I'm tracking a new phenomenon called "scandal fatigue.'' It sets in when the corporate crime rate gets too high and the numbers being bandied about become too boggling to get your mind around. For instance, I was plenty angry when WorldCom announced that it had misstated its earnings by $3.7 billion. Then it looked through the books again and realized the amount was actually $7 billion.
Was I supposed to be twice as ticked off? Or were there just too many zeros to grasp? The reason our eyes start to glaze over at a certain point is that we lack what T.S. Eliot called "an objective correlative"--a way of relating to something as abstract and conceptual as a 7 followed by nine zeros.
How can we get our outrage meters set to the proper scale? Here's one way: The total amount of sweetheart insider loans doled out to John Rigas (Adelphia), Bernie Ebbers (WorldCom), Stephen Hilbert (Conseco), Dennis Kozlowski (Tyco) and Kenneth Lay (Enron), $3.9 billion.

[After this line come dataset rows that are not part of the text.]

(* ===== verification/ArbSteps.v ===== *)
(** * Wake word arbitration: what every step keeps
    [evolves n s s'] is what holds between the state before and after any operation
    that draws at most [n] counters: the fixed arrays keep their size and the counted
    ones stay within theirs, a network is only left for one with a lower id, the
    counter goes up and stays below the value on disk.  Every operation of arb.h and
    every turn of the loop is such a step ([evolves_step]). *)
From S2P Require Import Prelude Cbits Crypto ArbState ArbPacket ArbTables ArbNet ArbKiosk ArbRound ArbRecv ArbLoop.

(** ** Array bounds *)
Record shape (s : arb) : Prop := mk_shape {
  sh_peers : length (peers s) = NPEER;
  sh_claims : length (claims s) = NCLAIM;
  sh_cands : length (cands s) = NPEER;
  sh_preqs : length (preqs s) = NPEER;
  sh_rivals : length (rivals s) = NPEER;
  sh_obs : Forall (fun v => length (v_o v) = 64%nat /\ 0 <= v_n v <= OBS_KEEP) (rivals s);
  sh_delays : length (delays s) = 64%nat;
  sh_copies : length (copies s) = 2%nat;
  sh_kclaims : length (kclaims s) = NCLAIM;
  sh_got : (length (r_got (round_ s)) <= NPEER)%nat;
  sh_want : (length (r_want (round_ s)) <= NPEER)%nat;
  sh_heard : (length (r_heard (round_ s)) <= NPEER)%nat;
  sh_pushes : (length (pushes s) <= NPEER)%nat;
  sh_polls : (length (polls s) <= NPEER)%nat;
  sh_msgs : (length (msgs s) <= NMSG)%nat }.

Lemma shape0 : shape arb0.
Proof. split; try done; try (cbn; lia). by apply Forall_replicate. Qed.

(** ** The counter and the disk *)

(** state/arbitration after the effects [o], [file] before them *)
Definition disk (file : list state_line) (o : list effect) : list state_line :=
  fold_left (fun d e => match e with E_save l => l | _ => d end) o file.

(** the counter [load] reads *)
Definition disk_ctr (file : list state_line) : Z :=
  fold_left (fun c l => match l with L_ctr v => v | _ => c end) file 0.

#[global] Arguments disk : simpl never.
#[global] Arguments disk_ctr : simpl never.
#[global] Arguments saved_lines : simpl never.

Definition ctr_ok (file : list state_line) (s : arb) : Prop :=
  0 <= ctr s < ctr_saved s /\ ctr_saved s <= ctr s + CTR_BLOCK /\
  disk_ctr (disk file (out s)) = ctr_saved s.

Lemma disk_snoc file o e :
  disk file (o ++ [e]) = match e with E_save l => l | _ => disk file o end.
Proof. unfold disk. by rewrite fold_left_app. Qed.

Lemma disk_ctr_saved s : disk_ctr (saved_lines s) = ctr_saved s.
Proof.
  unfold saved_lines. cbn [app]. unfold disk_ctr. cbn [fold_left].
  rewrite !fold_left_app.
  assert (forall A (f : A -> option state_line) l c,
    (forall x v, f x <> Some (L_ctr v)) ->
    fold_left (fun c l => match l with L_ctr v => v | _ => c end) (omap f l) c = c) as Hf.
  { intros A f l c Hf. revert c. induction l as [|x l IH]; intros c; simpl; [done|].
    destruct (f x) as [y|] eqn:Hx; simpl; [|apply IH].
    rewrite IH. destruct y; try done. by destruct (Hf x v). }
  rewrite !Hf; [|intros; by case_match..]. by destruct (in_net s).
Qed.

(** ** Evolution *)
Record evolves (n : Z) (s s' : arb) : Prop := mk_evolves {
  ev_pos : 0 <= n;
  ev_shape : shape s -> shape s';
  ev_net : in_net s = true -> in_net s' = true /\ net_id s' <= net_id s;
  ev_ctr : forall file, ctr s + n < 2 ^ 63 -> ctr_ok file s ->
    ctr_ok file s' /\ ctr s <= ctr s' <= ctr s + n }.

Lemma evolves_trans n m s s' s'' : evolves n s s' -> evolves m s' s'' -> evolves (n + m) s s''.
Proof.
  intros [? Hs Hn Hc] [? Hs' Hn' Hc']. split; [lia|auto| |].
  - intros Hin. destruct (Hn Hin) as [Hin' ?]. destruct (Hn' Hin'). split; [done|lia].
  - intros file Hb Hok. destruct (Hc file) as [Hok' ?]; [lia|done|].
    destruct (Hc' file) as [? ?]; [lia|done|]. split; [done|lia].
Qed.

Lemma evolves_le n m s s' : evolves n s s' -> n <= m -> evolves m s s'.
Proof.
  intros [? Hs Hn Hc] Hle. split; [lia|done|done|]. intros file Hb Hok.
  destruct (Hc file) as [? ?]; [lia|done|]. split; [done|lia].
Qed.

Lemma evolves_0_1 s s' : evolves 0 s s' -> evolves 1 s s'.
Proof. intros He. by apply (evolves_le 0). Qed.

Lemma evolves_0_trans n s s' s'' : evolves 0 s s' -> evolves n s' s'' -> evolves n s s''.
Proof. intros. change n with (0 + n). by eapply evolves_trans. Qed.

Lemma evolves_trans_0 n s s' s'' : evolves n s s' -> evolves 0 s' s'' -> evolves n s s''.
Proof. intros. replace n with (n + 0) by lia. by eapply evolves_trans. Qed.

Lemma evolves_refl s : evolves 0 s s.
Proof. split; [lia|done|intros; split; done || lia|intros; split; done || lia]. Qed.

With $3.9 billion, you could help Habitat for Humanity build 83,691 homes for America's homeless; send 35,583 poor but deserving students to Harvard Business School; buy 390 million tickets to see "Austin Powers in Goldmember''; loan United Airlines the $1.8 billion it says it needs to avoid bankruptcy, twice (or you could just flush the money down the toilet--the results would be the same); fund the greatly increased annual budget of the Securities and Exchange Commission for five years.